Probably the most common thought of the hard-core traditionalist is that there is no need of thought. It might sound a little harsh but I guarantee that it is not my argument, but what I’ve repeatedly heard as an argument for many daily actions. That is to say, as a curious person, a large majority of the time that I ask a traditional person why he does what he does, the answer is “I don´t know” and after briefly insisting, the usual reply is “you think too much”. This, of course, can be very difficult for their younger and liberated environment that does not necessarily share this repetition of archaic set of codes (as romantic as we would like to think of them).

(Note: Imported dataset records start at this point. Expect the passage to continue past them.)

Definition get_oui (mac : string) : string :=
  take_str 6 (remove_char "-" (remove_char ":" (upper mac))).

Definition format_oui (oui : string) : string :=
  slice 0 2 oui ++ ":" ++ slice 2 4 oui ++ ":" ++ slice 4 6 oui.

(** The bare [except:] turns every failure of [int] into [False]. *)
Definition _is_randomized_mac (mac : string) : bool :=
  match int16 (split_head ":" mac) with
  | Ok first_octet => negb (Z.land first_octet 2 =? 0)%Z
  | Raise _ => false
  end.

Definition rsum (l : list R) : R := fold_right Rplus 0 l.

Definition _calculate_signal_variance (signals : list Z) : R :=
  if (length signals <? 2)%nat then 0
  else
    let avg := IZR (zsum signals) / INR (length signals) in
    let variance :=
      rsum (map (fun s => (IZR s - avg) ^ 2) signals) / INR (length signals) in
    sqrt variance.

Definition _calculate_behavior_score (device : DeviceInfo) : R :=
  let signal_variance := _calculate_signal_variance (signal_pattern device) in
  let movement_score := Rmin (signal_variance / 15.0) 1.0 in
  let time_score := 0.7 in
  let frequency_score := 0.6 in
  movement_score * 0.5 + time_score * 0.3 + frequency_score * 0.2.

Definition _analyze_unknown_device (st : state) (mac : string)
  : bool * R * label :=
  match device_history st !! mac with
  | None => (false, 0.3, Text "Unknown Device (Need More Data)")
  | Some device =>
      let signal_variance := _calculate_signal_variance (signal_pattern device) in
      let movement_score := Rmin (signal_variance / signal_variance_threshold) 1.0 in
      let behavior_score := behavior_score device in
      let confidence := movement_score * 0.6 + behavior_score * 0.4 in
      let is_mobile :=
        if Rlt_dec min_confidence_score confidence then true else false in
      let device_type :=
        if is_mobile then UnknownMobile confidence
        else Text "Unknown Static Device" in
      (is_mobile, confidence, device_type)
  end.

Definition is_mobile_device (st : state) (mac : string) : bool * R * label :=
  let oui := get_oui mac in
  let formatted_oui := format_oui oui in
  match mobile_ouis !! formatted_oui with
  | Some v => (true, 0.95, Text v)
  | None =>
      match infrastructure_ouis !! formatted_oui with
      | Some v => (false, 0.95, Text v)
      | None =>
          if _is_randomized_mac mac then (true, 0.8, Text "Mobile (Randomized MAC)")
          else _analyze_unknown_device st mac
      end
  end.

Definition with_signal_pattern (device : DeviceInfo) (p : list Z) : DeviceInfo :=
  {| mac := mac device; vendor := vendor device; device_type := device_type device;
     confidence := confidence device; first_seen := first_seen device;
     signal_pattern := p; behavior_score := behavior_score device |}.

Definition with_behavior_score (device : DeviceInfo) (b : R) : DeviceInfo :=
  {| mac := mac device; vendor := vendor device; device_type := device_type device;
     confidence := confidence device; first_seen := first_seen device;
     signal_pattern := signal_pattern device; behavior_score := b |}.

Definition update_device_history (st : state) (now : Z) (mac : string)
    (signal_strength : Z) (node_id : string) : state :=
  match device_history st !! mac with
  | None =>
      {| device_history :=
           <[mac := {| mac := mac; vendor := "Unknown"; device_type := "Unknown";
                       confidence := 0.0; first_seen := now;
                       signal_pattern := [signal_strength];
                       behavior_score := 0.0 |}]> (device_history st) |}
  | Some device =>
      let device := with_signal_pattern device (signal_pattern device ++ [signal_strength]) in
      let device := with_signal_pattern device (lastn 20 (signal_pattern device)) in
      let device := with_behavior_score device (_calculate_behavior_score device) in
      {| device_history := <[mac := device]> (device_history st) |}
  end.

(** One element of the list given to [filter_mobile_devices]: a
    dictionary that may have the keys ['mac'], ['signal'] and ['node']. *)
Record Detection : Type := {
  det_mac : option string;
  det_signal : option Z;
  det_node : option string
}.

(** One element of the list [filter_mobile_devices] returns: the input
    dictionary with the five keys the loop adds. *)
Record MobileInfo : Type := {
  info_device : Detection;
  info_is_mobile : bool;
  info_confidence : R;
  info_device_type : label;
  info_vendor : string;
  info_filter_reason : string
}.

(** [device_type.split()[0] if ' ' in device_type else 'Unknown']; the
    f-string starts with ["Unknown Mobile"]. *)
Definition vendor_of (device_type : label) : outcome string :=
  match device_type with
  | Text s => if contains_char " " s then first_word s else Ok "Unknown"
  | UnknownMobile _ => Ok "Unknown"
  end.

(** The loop of [filter_mobile_devices]. [device['mac']] raises
    [KeyError] on a dictionary without that key, the other two keys are
    read with [get] and a default; the history written before an exception
    stays written. *)
Fixpoint filter_loop (st : state) (now : Z) (detected_devices : list Detection)
    (mobile_devices : list MobileInfo) : state * outcome (list MobileInfo) :=
  match detected_devices with
  | [] => (st, Ok mobile_devices)
  | device :: rest =>
      match det_mac device with
      | None => (st, Raise KeyError)
      | Some mac =>
          let signal := default (-50)%Z (det_signal device) in
          let node := default "unknown" (det_node device) in
          let st := update_device_history st now mac signal node in
          let '(is_mobile, confidence, device_type) := is_mobile_device st mac in
          if is_mobile then
            match vendor_of device_type with
            | Ok vendor =>
                filter_loop st now rest
                  (mobile_devices ++
                   [{| info_device := device; info_is_mobile := true;
                       info_confidence := confidence; info_device_type := device_type;
                       info_vendor := vendor;
                       info_filter_reason := "Mobile Device Detected" |}])
            | Raise e => (st, Raise e)
            end
          else filter_loop st now rest mobile_devices
      end
  end.

Definition filter_mobile_devices (st : state) (now : Z)
    (detected_devices : list Detection) : state * outcome (list MobileInfo) :=
  filter_loop st now detected_devices [].

(** The dictionary [get_device_stats] returns. *)
Record Stats : Type := {
  total_devices_seen : nat;
  mobile_devices : nat;
  infrastructure_devices : Z;
  filter_efficiency : R
}.

Definition get_device_stats (st : state) : Stats :=
  let total_devices := size (device_history st) in
  let mobile_count :=
    length (List.filter (fun kv : string * DeviceInfo => (is_mobile_device st kv.1).1.1)
                        (map_to_list (device_history st))) in
  {| total_devices_seen := total_devices;
     mobile_devices := mobile_count;
     infrastructure_devices := (Z.of_nat total_devices - Z.of_nat mobile_count)%Z;
     filter_efficiency :=
       if (0 <? total_devices)%nat then INR mobile_count / INR total_devices else 0 |}.

End MobilePhoneDetector.

(** ** [smart_mac_tracking.py]: class [SmartMACTracker] *)

Module SmartMACTracker.

Local Open Scope Q_scope.

(** [a < b] on floats *)
Definition Qltb (a b : Q) : bool := negb (Qle_bool b a).

(** [max(a, b)]: the first argument unless the second is larger. *)
Definition py_max (a b : Q) : Q := if Qltb a b then b else a.

(** One element of a [mac_history] list:
    [{'signal': .., 'node': .., 'timestamp': ..}]. *)
Module Entry.
Record t : Type := Make { signal : Z; node : string; timestamp : Z }.
End Entry.

(** One value of [known_users]:
    [{'name': .., 'registered_at': .., 'mac_history': .., 'is_randomized': ..}]. *)
Module User.
Record t : Type := Make {
  name : string;
  registered_at : Z;
  mac_history : list string;
  is_randomized : bool
}.
End User.

Record DeviceFingerprint : Type := {
  current_mac : string;
  signal_strength : Z;
  signal_pattern : list Z;
  connection_time : Z;
  movement_pattern : list string;
  device_capabilities : list (string * string);
  vendor_info : string
}.

(** The dictionary [track_device] returns. *)
Module Result.
Record t : Type := Make {
  mac_address : string;
  identified_user : option string;
  is_randomized : bool;
  signal_strength : Z;
  node_id : string;
  timestamp : Z;
  confidence : Q;
  fingerprint : DeviceFingerprint
}.
End Result.

(** [known_users] is a [dict] that [find_potential_user_match] iterates:
    the items are kept in insertion order. *)
Fixpoint dict_get {V : Type} (k : string) (d : list (string * V)) : option V :=
  match d with
  | [] => None
  | (k', v) :: d' => if String.eqb k k' then Some v else dict_get k d'
  end.

(** [d[k] = v]: a key already present keeps its place. *)
Fixpoint dict_set {V : Type} (k : string) (v : V) (d : list (string * V))
  : list (string * V) :=
  match d with
  | [] => [(k, v)]
  | (k', v') :: d' =>
      if String.eqb k k' then (k, v) :: d' else (k', v') :: dict_set k v d'
  end.

(** The attributes the methods read or write; [device_fingerprints],
    [potential_matches] and [randomization_patterns] are never touched
    after [__init__]. *)
Record state : Type := {
  mac_history : gmap string (list Entry.t);
  known_users : list (string * User.t)
}.

Definition init : state := {| mac_history := ∅; known_users := [] |}.

Definition known_ouis : list (string * list string) :=
  [ ("Apple", ["001EC2"; "0050E4"; "001D4F"; "002608"; "0023DF"]);
    ("Samsung", ["001377"; "002566"; "001AA0"; "0021FB"]);
    ("Google", ["DA0E14"; "F4F5E8"; "3C5AB4"]) ].

Definition str_in (s : string) (l : list string) : bool :=
  existsb (String.eqb s) l.

Definition _analyze_randomness (mac_clean : string) : bool :=
  let oui := take_str 6 mac_clean in
  if negb (existsb (fun ouis => str_in oui ouis) (map snd known_ouis))
  then true
  else false.

Definition randomized_indicators : list (string -> outcome bool) :=
  [ (fun mac => index 1 mac ≫= λ c, int16 (String c EmptyString) ≫= λ v,
               Ok (negb (Z.land v 2 =? 0)%Z));
    (fun mac => Ok (startswith_any ["02"; "06"; "0A"; "0E"] mac));
    (fun mac => Ok (startswith_any ["DA"; "DE"; "D6"; "D2"] mac));
    (fun mac => Ok (_analyze_randomness mac)) ].

Definition detect_randomized_mac (mac_address : string) : outcome bool :=
  let mac_clean := upper (remove_char ":" mac_address) in
  any_of randomized_indicators mac_clean.

Definition set_user (st : state) (mac : string) (u : User.t) : state :=
  {| mac_history := mac_history st; known_users := dict_set mac u (known_users st) |}.

(** The [try] body raises only from [detect_randomized_mac]; the first
    call runs before the assignment to [known_users]. *)
Definition register_user (st : state) (now : Z) (name mac_address : string)
  : state * bool :=
  match detect_randomized_mac mac_address with
  | Raise _ => (st, false)
  | Ok r =>
      let st' := set_user st mac_address
                   (User.Make name now [mac_address] r) in
      match detect_randomized_mac mac_address with
      | Raise _ => (st', false)
      | Ok true => (st', false)
      | Ok false => (st', true)
      end
  end.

It seems to me that what will eventually bring us closer to happiness is change and not stubbornness in beliefs. Let´s take a difficult example. Imagine two poor people, one traditionalist and the other modern. The first will save his money to buy a nice holiday dinner/something to donate in his temple/to be able to afford his daughter’s wedding. All reasons are valid and honorable, that is certain. Now, think about the poor modernist, the kind that sees the world and possibilities beyond tradition and custom. He will save his money to be able to go from time to time on a cultural experience, almost one can say adventure. Yes, he might not have a big dinner party with all his family around him, taking out one bottle of expensive poor alcohol and trying to show off as much as he can the little he has all while complaining about the poor economy and bad business. However, he might simply eat with his family a symbolic holiday dinner and later, him and all his family will be able to go to a cheap vacation to different country/buy better equipment for their biannual mountain travel/afford a diving course for his second son. It probably wouldn´t even matter if it will be a poor adventurous holiday (actually the poor travel is always the more imaginative one). And I’ll even risk saying that every vacation of that sort will be much more memorable for her and her family. The possibilities are as great as the imagination and while the traditionalist rest at home to rejoice the holiday closer to how they did for centuries, the latter invent and create her own path. Needless to say, both families receive values and mores.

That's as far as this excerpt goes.